(* ===== verification/NodeService.v ===== *)
(** * The CSI calls of the node (driver/node.go) *)

From S2P Require Import Prelude GoStrings Prog Errors Api Metadata Common Retry NodeHost MountInfo NodeRecovery NodeSysfs NodeFiles NodeDevice NodeNvme NodeIscsi NodeHealth.

(** ** The service *)

Definition NewNodeService (nodeID : string) (hasClient testMode hasRegistry enableDiscovery : bool)
    (maxConcurrentNVMeConnects : Z) : NodeService :=
  mkNodeService nodeID testMode enableDiscovery hasRegistry hasClient
    (if maxConcurrentNVMeConnects <=? 0 then 5 else maxConcurrentNVMeConnects).

(** ** Metrics and locks around a call *)

Definition observe_error {A : Type} (operation : string) (e : error) : Host (res A) :=
  host (NodeMetric ("ObserveError " +:+ operation)) ;;; Ret (Err e).

(** One observation for the result of [body]. *)
Definition observed {A : Type} (operation : string) (body : Host (res A)) : Host (res A) :=
  r <- body;;
  host (NodeMetric (match r with Ok _ => "ObserveSuccess " +:+ operation | Err _ => "ObserveError " +:+ operation end)) ;;;
  Ret r.

(** [lifecycleLocks.lock], its failure, and the deferred unlock. *)
Definition with_volume_lock {A : Type} (operation volumeID : string) (body : Host (res A)) : Host (res A) :=
  lockErr <- host (LockVolume volumeID);;
  match lockErr with
  | Some e => observe_error operation (FromContextError e)
  | None => r <- body;; host (UnlockVolume volumeID) ;;; Ret r
  end.

Section Service.
Context (s : NodeService).

(** ** Staging *)

Definition stage_by_protocol (req : NodeStageVolumeRequest) : Host node_result :=
  let volumeContext := st_VolumeContext req in
  let protocol := getProtocolFromVolumeContext volumeContext in
  if String.eqb protocol ProtocolNFS then stageNFSVolume s req volumeContext
  else if String.eqb protocol ProtocolNVMeOF then stageNVMeOFVolume s req volumeContext
  else if String.eqb protocol ProtocolISCSI then stageISCSIVolume s req volumeContext
  else if String.eqb protocol ProtocolSMB then stageSMBVolume s req volumeContext
  else Ret (Err (Status InvalidArgument ("Unsupported protocol: " +:+ protocol +:+ " (supported: nfs, nvmeof, iscsi, smb)"))).

Definition NodeStageVolume (req : NodeStageVolumeRequest) : Host node_result :=
  if String.eqb (st_VolumeId req) "" then observe_error "stage" (Status InvalidArgument errMsgVolumeIDRequired)
  else if String.eqb (st_StagingTargetPath req) "" then
    observe_error "stage" (Status InvalidArgument "Staging target path is required")
  else if match st_VolumeCapability req with None => true | Some _ => false end then
    observe_error "stage" (Status InvalidArgument "Volume capability is required")
  else with_volume_lock "stage" (st_VolumeId req) (observed "stage" (stage_by_protocol req)).

Definition unstage_by_protocol (req : NodeUnstageVolumeRequest) : Host node_result :=
  protocol <- detectProtocolFromStagingPath (us_StagingTargetPath req);;
  if String.eqb protocol ProtocolNVMeOF then unstageNVMeOFVolume req None
  else if String.eqb protocol ProtocolISCSI then unstageISCSIVolume req
  else if String.eqb protocol ProtocolSMB then unstageSMBVolume s req
  else unstageNFSVolume s req.

Definition NodeUnstageVolume (req : NodeUnstageVolumeRequest) : Host node_result :=
  if String.eqb (us_VolumeId req) "" then observe_error "unstage" (Status InvalidArgument errMsgVolumeIDRequired)
  else if String.eqb (us_StagingTargetPath req) "" then
    observe_error "unstage" (Status InvalidArgument "Staging target path is required")
  else with_volume_lock "unstage" (us_VolumeId req) (observed "unstage" (unstage_by_protocol req)).

(** ** Publishing *)

Definition publish_by_protocol (req : NodePublishVolumeRequest) : Host node_result :=
  let protocol := getProtocolFromVolumeContext (pb_VolumeContext req) in
  if String.eqb protocol ProtocolNFS then publishNFSVolume s req
  else if String.eqb protocol ProtocolSMB then publishSMBVolume s req
  else if String.eqb protocol ProtocolNVMeOF || String.eqb protocol ProtocolISCSI then
    if String.eqb (pb_StagingTargetPath req) "" then
      Ret (Err (Status InvalidArgument ("Staging target path is required for " +:+ protocol +:+ " volumes")))
    else if is_block (pb_VolumeCapability req) then
      publishBlockVolume (pb_StagingTargetPath req) (pb_TargetPath req) (pb_Readonly req)
    else publishFilesystemVolume (pb_StagingTargetPath req) (pb_TargetPath req) (pb_Readonly req)
  else Ret (Err (Status InvalidArgument ("Unknown protocol: " +:+ protocol))).

(** The deferred bookkeeping of the test mode. *)
Definition record_publication (volumeID targetPath : string) (r : node_result) : Host unit :=
  match r with
  | Ok _ => if testMode s then host (AddPublication volumeID (Clean targetPath)) else Ret tt
  | Err _ => Ret tt
  end.

Definition NodePublishVolume (req : NodePublishVolumeRequest) : Host node_result :=
  if String.eqb (pb_VolumeId req) "" then observe_error "publish" (Status InvalidArgument errMsgVolumeIDRequired)
  else if String.eqb (pb_TargetPath req) "" then observe_error "publish" (Status InvalidArgument "Target path is required")
  else if match pb_VolumeCapability req with None => true | Some _ => false end then
    observe_error "publish" (Status InvalidArgument "Volume capability is required")
  else
    with_volume_lock "publish" (pb_VolumeId req)
      (err <- checkSingleWriterPublication s req;;
       match err with
       | Some e => observe_error "publish" e
       | None =>
           r <- observed "publish" (publish_by_protocol req);;
           record_publication (pb_VolumeId req) (pb_TargetPath req) r ;;; Ret r
       end).

Definition unpublish_target (targetPath : string) : Host node_result :=
  if testMode s then host (Remove targetPath) ;;; Ret (Ok tt)
  else
    mounted <- IsMounted targetPath;;
    match mounted with
    | Err e => Ret (Err (Status Internal ("Failed to check if path is mounted: " +:+ err_text e)))
    | Ok mounted =>
        err <- (if mounted then Unmount targetPath else Ret None);;
        match err with
        | Some e => Ret (Err (Status Internal ("Failed to unmount: " +:+ err_text e)))
        | None => host (Remove targetPath) ;;; Ret (Ok tt)
        end
    end.

Definition NodeUnpublishVolume (volumeID targetPath : string) : Host node_result :=
  if String.eqb volumeID "" then observe_error "unpublish" (Status InvalidArgument errMsgVolumeIDRequired)
  else if String.eqb targetPath "" then observe_error "unpublish" (Status InvalidArgument "Target path is required")
  else
    with_volume_lock "unpublish" volumeID
      (r <- observed "unpublish" (unpublish_target targetPath);;
       match r with
       | Ok _ => if testMode s then host (RemovePublication volumeID (Clean targetPath)) else Ret tt
       | Err _ => Ret tt
       end ;;; Ret r).

(** ** Statistics *)

Definition maxInt64 : Z := 9223372036854775807.
Definition safeUint64ToInt64 (val : Z) : Z := if maxInt64 <? val then maxInt64 else to_int64 val.

(** node_linux.go *)
Definition getBlockSize (statfs : Statfs_t) : Z := if Bsize statfs <? 0 then 0 else to_uint64 (Bsize statfs).

Inductive usage_unit : Set := BYTES | INODES.

Record VolumeUsage : Type := mkUsage { u_Unit : usage_unit; u_Total : Z; u_Used : Z; u_Available : Z }.

(** [uint64] arithmetic wraps. *)
Definition byte_usage (statfs : Statfs_t) : VolumeUsage :=
  let blockSize := getBlockSize statfs in
  let totalBytes := to_uint64 (Blocks statfs * blockSize) in
  let availableBytes := to_uint64 (Bavail statfs * blockSize) in
  let usedBytes := to_uint64 (totalBytes - to_uint64 (Bfree statfs * blockSize)) in
  mkUsage BYTES (safeUint64ToInt64 totalBytes) (safeUint64ToInt64 usedBytes) (safeUint64ToInt64 availableBytes).

Definition inode_usage (statfs : Statfs_t) : VolumeUsage :=
  let usedInodes := to_uint64 (Files statfs - Ffree statfs) in
  mkUsage INODES (safeUint64ToInt64 (Files statfs)) (safeUint64ToInt64 usedInodes) (safeUint64ToInt64 (Ffree statfs)).

Definition NodeGetVolumeStats (volumeID volumePath : string) : Host (res (list VolumeUsage)) :=
  if String.eqb volumeID "" then Ret (Err (Status InvalidArgument errMsgVolumeIDRequired))
  else if String.eqb volumePath "" then Ret (Err (Status InvalidArgument "Volume path is required"))
  else
    pathInfo <- host (Stat volumePath);;
    match pathInfo with
    | Err e =>
        if IsNotExist e then Ret (Err (Status NotFound ("Volume path " +:+ volumePath +:+ " does not exist")))
        else Ret (Err (Status Internal ("Failed to stat volume path: " +:+ err_text e)))
    | Ok kind =>
        if testMode s then Ret (Ok [mkUsage BYTES 1073741824 104857600 968884224])
        else
          mounted <- IsMounted volumePath;;
          match mounted with
          | Err e => Ret (Err (Status Internal ("Failed to check if path is mounted: " +:+ err_text e)))
          | Ok false => Ret (Err (Status InvalidArgument ("Volume is not mounted at path " +:+ volumePath)))
          | Ok true =>
              statfs <- host (Statfs volumePath);;
              match statfs with
              | Err e => Ret (Err (Status Internal ("Failed to get volume stats: " +:+ err_text e)))
              | Ok statfs => Ret (Ok (byte_usage statfs :: if IsDir kind then [inode_usage statfs] else []))
              end
          end
    end.

(** ** Health *)

(** A health report: the volume, and the reasons and messages of its DEGRADED
    entries. *)
Definition health_report : Type := (string * list (string * string))%type.

Definition NodeToCSI (h : VolumeHealth) (volumeID : string) : health_report :=
  (volumeID, if Abnormal h then [("VolumeHealthCheckFailed", Message h)] else []).

Definition NodeGetVolumeHealth (volumeID publishPath stagingPath : string) : Host (res health_report) :=
  if String.eqb volumeID "" then Ret (Err (Status InvalidArgument errMsgVolumeIDRequired))
  else if existsb (fun path => negb (String.eqb path "") && negb (IsAbs path)) [publishPath; stagingPath] then
    Ret (Err (Status InvalidArgument "Volume health paths must be absolute"))
  else
    let volumePath := if String.eqb publishPath "" then stagingPath else publishPath in
    if String.eqb volumePath "" then
      Ret (Ok (volumeID, [("VolumePathUnknown", "No published or staging path is available to check volume health")]))
    else
      health <- (if testMode s then checkBasicHealth volumePath else checkVolumeHealth volumePath);;
      Ret (Ok (NodeToCSI health volumeID)).

(** ** Expansion *)

Definition resizeFilesystem (mountPath fsType : string) : Host (option error) :=
  if is_ext fsType then
    let! (output, err) := host (Command "findmnt" ["-n"; "-o"; "SOURCE"; mountPath]) in
    match err with
    | Some e => Ret (Some (Status Internal ("Failed to find device for mount path: " +:+ err_text e +:+ ", output: " +:+ output)))
    | None =>
        let device := TrimSpace output in
        if String.eqb device "" then Ret (Some (Status Internal "Empty device path returned from findmnt"))
        else
          let! (output, err) := host (Command "resize2fs" [device]) in
          Ret (match err with
               | Some e => Some (Status Internal ("resize2fs failed: " +:+ err_text e +:+ ", output: " +:+ output))
               | None => None
               end)
    end
  else if String.eqb fsType fsTypeXFS then
    let! (output, err) := host (Command "xfs_growfs" [mountPath]) in
    Ret (match err with
         | Some e => Some (Status Internal ("xfs_growfs failed: " +:+ err_text e +:+ ", output: " +:+ output))
         | None => None
         end)
  else Ret (Some (Status Unimplemented ("Filesystem type " +:+ fsType +:+ " is not supported for expansion"))).

(** What remains to be done for a mounted volume. *)
Definition expand_mounted (volumePath : string) (cap : option NodeCapability) : Host (option error) :=
  protocol <- detectProtocolFromStagingPath volumePath;;
  if String.eqb protocol ProtocolNFS || String.eqb protocol ProtocolSMB then Ret None
  else if is_block cap then Ret None
  else
    fsType <- detectFilesystemType volumePath;;
    match fsType with
    | Err e => Ret (Some (Status Internal ("Failed to detect filesystem type: " +:+ err_text e)))
    | Ok fsType =>
        err <- resizeFilesystem volumePath fsType;;
        Ret (match err with Some e => Some (Status Internal ("Failed to resize filesystem: " +:+ err_text e)) | None => None end)
    end.

(** Answers the requested bytes. *)
Definition NodeExpandVolume (volumeID volumePath : string) (range : option CapacityRange) (cap : option NodeCapability)
    : Host (res Z) :=
  if String.eqb volumeID "" then Ret (Err (Status InvalidArgument errMsgVolumeIDRequired))
  else if String.eqb volumePath "" then Ret (Err (Status InvalidArgument "Volume path is required"))
  else
    err <- stat_err volumePath;;
    if match err with Some e => IsNotExist e | None => false end then
      Ret (Err (Status NotFound ("volume path " +:+ volumePath +:+ " does not exist")))
    else if testMode s then Ret (Ok (GetRequiredBytes range))
    else
      mounted <- IsMounted volumePath;;
      match mounted with
      | Err e => Ret (Err (Status Internal ("Failed to check if path is mounted: " +:+ err_text e)))
      | Ok false => Ret (Err (Status InvalidArgument ("Volume is not mounted at path " +:+ volumePath)))
      | Ok true =>
          err <- expand_mounted volumePath cap;;
          Ret (match err with Some e => Err e | None => Ok (GetRequiredBytes range) end)
      end.

(** ** Information *)

Inductive node_capability : Set :=
| STAGE_UNSTAGE_VOLUME | GET_VOLUME_STATS | EXPAND_VOLUME | GET_VOLUME_HEALTH | NODE_SINGLE_NODE_MULTI_WRITER.

Definition NodeGetCapabilities : list node_capability :=
  [STAGE_UNSTAGE_VOLUME; GET_VOLUME_STATS; EXPAND_VOLUME; GET_VOLUME_HEALTH; NODE_SINGLE_NODE_MULTI_WRITER].

Definition NodeGetInfo : Host string :=
  (if has_registry s then host (RegisterNode (nodeID s)) else Ret tt) ;;; Ret (nodeID s).
End Service.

------------------------------------

§ What you should do
Count up the lines of the listing where "fsType" occurs, and answer with that number only.

§ Result of this task
8